Your assignment =
For the entries that follow, restate word for word the line containing "r2 = UpdatedContent r1", the line containing "(** The scenario", and every line that lies between them.

Stored data =
::::

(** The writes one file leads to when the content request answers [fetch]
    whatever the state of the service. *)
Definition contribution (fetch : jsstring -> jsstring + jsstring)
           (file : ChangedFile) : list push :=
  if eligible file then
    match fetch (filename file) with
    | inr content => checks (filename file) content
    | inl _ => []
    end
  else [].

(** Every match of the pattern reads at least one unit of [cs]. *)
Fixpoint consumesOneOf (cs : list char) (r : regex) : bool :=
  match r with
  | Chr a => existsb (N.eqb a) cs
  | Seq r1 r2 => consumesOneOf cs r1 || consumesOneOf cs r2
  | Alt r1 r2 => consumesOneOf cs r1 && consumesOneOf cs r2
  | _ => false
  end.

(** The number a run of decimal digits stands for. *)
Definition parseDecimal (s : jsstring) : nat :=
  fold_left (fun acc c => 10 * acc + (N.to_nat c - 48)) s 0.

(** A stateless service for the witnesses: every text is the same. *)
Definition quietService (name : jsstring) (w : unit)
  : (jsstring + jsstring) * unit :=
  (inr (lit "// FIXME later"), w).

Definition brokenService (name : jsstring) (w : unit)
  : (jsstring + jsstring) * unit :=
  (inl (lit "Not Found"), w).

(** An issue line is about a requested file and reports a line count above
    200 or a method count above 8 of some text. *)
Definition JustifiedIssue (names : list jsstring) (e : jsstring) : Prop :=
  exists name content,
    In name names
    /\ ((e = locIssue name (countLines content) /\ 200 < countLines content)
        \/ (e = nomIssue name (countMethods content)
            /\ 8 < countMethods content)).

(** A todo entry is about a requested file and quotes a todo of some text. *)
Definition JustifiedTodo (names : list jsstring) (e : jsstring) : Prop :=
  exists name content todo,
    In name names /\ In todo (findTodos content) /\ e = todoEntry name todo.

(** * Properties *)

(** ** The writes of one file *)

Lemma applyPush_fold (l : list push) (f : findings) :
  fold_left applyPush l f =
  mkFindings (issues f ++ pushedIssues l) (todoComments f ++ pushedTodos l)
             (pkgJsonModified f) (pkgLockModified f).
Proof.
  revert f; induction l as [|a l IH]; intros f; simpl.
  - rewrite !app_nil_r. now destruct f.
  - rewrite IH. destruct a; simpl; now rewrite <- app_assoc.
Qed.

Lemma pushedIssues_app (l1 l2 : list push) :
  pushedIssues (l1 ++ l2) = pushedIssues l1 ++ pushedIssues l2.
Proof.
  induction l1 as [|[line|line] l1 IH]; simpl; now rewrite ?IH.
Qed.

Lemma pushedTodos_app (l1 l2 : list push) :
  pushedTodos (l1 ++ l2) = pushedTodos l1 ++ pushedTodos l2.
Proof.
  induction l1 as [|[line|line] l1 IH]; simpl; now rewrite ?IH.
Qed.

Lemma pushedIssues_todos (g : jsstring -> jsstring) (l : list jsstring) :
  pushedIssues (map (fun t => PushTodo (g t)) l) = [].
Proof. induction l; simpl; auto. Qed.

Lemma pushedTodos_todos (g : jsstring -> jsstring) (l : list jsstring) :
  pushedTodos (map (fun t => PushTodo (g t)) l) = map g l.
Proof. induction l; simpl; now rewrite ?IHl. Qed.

::::

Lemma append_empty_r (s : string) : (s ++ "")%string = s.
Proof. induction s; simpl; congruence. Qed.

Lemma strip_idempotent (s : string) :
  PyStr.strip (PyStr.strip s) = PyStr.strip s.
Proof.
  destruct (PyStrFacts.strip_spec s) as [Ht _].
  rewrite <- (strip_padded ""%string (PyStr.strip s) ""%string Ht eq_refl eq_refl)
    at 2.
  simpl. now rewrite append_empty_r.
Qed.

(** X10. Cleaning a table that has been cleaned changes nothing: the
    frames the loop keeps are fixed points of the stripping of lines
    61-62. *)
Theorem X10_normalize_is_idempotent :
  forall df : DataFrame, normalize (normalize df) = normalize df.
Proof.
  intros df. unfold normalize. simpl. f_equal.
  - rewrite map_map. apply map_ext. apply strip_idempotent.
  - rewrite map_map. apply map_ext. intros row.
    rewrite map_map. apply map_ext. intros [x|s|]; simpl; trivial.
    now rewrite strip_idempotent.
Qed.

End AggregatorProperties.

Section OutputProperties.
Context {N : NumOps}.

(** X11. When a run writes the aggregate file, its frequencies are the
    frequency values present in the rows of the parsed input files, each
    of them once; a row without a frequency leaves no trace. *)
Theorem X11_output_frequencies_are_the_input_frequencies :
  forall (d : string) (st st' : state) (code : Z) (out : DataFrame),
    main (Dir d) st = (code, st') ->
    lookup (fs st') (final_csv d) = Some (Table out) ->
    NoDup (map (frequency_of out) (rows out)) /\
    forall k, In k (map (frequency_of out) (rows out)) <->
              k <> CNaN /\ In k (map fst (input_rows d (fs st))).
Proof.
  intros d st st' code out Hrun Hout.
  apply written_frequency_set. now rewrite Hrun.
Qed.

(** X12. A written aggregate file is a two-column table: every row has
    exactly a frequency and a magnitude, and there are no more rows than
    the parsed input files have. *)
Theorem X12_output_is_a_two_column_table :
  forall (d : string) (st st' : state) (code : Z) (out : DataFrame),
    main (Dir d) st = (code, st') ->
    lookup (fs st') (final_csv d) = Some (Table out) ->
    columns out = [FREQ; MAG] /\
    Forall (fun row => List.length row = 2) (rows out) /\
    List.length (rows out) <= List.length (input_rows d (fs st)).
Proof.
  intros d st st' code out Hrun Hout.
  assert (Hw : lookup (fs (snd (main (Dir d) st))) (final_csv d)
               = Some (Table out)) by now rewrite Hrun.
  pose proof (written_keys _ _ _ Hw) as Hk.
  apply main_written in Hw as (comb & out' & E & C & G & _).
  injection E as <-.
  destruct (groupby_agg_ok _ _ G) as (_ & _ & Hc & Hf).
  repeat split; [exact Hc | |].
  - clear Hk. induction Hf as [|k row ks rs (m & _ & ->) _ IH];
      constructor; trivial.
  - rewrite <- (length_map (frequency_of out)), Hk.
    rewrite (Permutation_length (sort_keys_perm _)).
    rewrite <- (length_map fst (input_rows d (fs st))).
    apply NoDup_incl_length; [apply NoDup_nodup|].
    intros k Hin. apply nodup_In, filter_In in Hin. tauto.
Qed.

::::

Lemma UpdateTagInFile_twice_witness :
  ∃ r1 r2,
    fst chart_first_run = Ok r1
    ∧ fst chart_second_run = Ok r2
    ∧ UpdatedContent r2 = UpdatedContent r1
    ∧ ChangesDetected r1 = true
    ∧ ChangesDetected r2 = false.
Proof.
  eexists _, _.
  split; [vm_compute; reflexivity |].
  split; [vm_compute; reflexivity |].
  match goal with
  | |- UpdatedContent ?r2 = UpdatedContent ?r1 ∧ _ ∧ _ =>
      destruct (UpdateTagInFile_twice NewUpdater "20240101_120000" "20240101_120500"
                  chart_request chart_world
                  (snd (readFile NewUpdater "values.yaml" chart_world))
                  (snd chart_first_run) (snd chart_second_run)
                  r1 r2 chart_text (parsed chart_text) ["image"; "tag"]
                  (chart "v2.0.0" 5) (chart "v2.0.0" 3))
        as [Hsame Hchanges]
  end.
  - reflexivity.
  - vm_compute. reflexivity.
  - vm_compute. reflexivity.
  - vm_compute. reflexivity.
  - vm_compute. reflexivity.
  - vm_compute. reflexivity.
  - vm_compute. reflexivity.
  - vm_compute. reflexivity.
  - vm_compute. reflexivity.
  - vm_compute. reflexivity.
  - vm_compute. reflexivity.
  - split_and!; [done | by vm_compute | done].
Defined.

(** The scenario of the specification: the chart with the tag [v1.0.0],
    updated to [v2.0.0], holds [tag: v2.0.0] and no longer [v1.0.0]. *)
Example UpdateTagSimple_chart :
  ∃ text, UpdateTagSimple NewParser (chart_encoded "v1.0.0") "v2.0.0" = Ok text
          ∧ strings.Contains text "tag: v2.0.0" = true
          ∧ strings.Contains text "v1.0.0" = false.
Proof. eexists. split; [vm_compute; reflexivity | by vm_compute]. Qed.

::::

Response =
    ∧ UpdatedContent r2 = UpdatedContent r1
    ∧ ChangesDetected r1 = true
    ∧ ChangesDetected r2 = false.
Proof.
  eexists _, _.
  split; [vm_compute; reflexivity |].
  split; [vm_compute; reflexivity |].
  match goal with
  | |- UpdatedContent ?r2 = UpdatedContent ?r1 ∧ _ ∧ _ =>
      destruct (UpdateTagInFile_twice NewUpdater "20240101_120000" "20240101_120500"
                  chart_request chart_world
                  (snd (readFile NewUpdater "values.yaml" chart_world))
                  (snd chart_first_run) (snd chart_second_run)
                  r1 r2 chart_text (parsed chart_text) ["image"; "tag"]
                  (chart "v2.0.0" 5) (chart "v2.0.0" 3))
        as [Hsame Hchanges]
  end.
  - reflexivity.
  - vm_compute. reflexivity.
  - vm_compute. reflexivity.
  - vm_compute. reflexivity.
  - vm_compute. reflexivity.
  - vm_compute. reflexivity.
  - vm_compute. reflexivity.
  - vm_compute. reflexivity.
  - vm_compute. reflexivity.
  - vm_compute. reflexivity.
  - vm_compute. reflexivity.
  - split_and!; [done | by vm_compute | done].
Defined.

(** The scenario of the specification: the chart with the tag [v1.0.0],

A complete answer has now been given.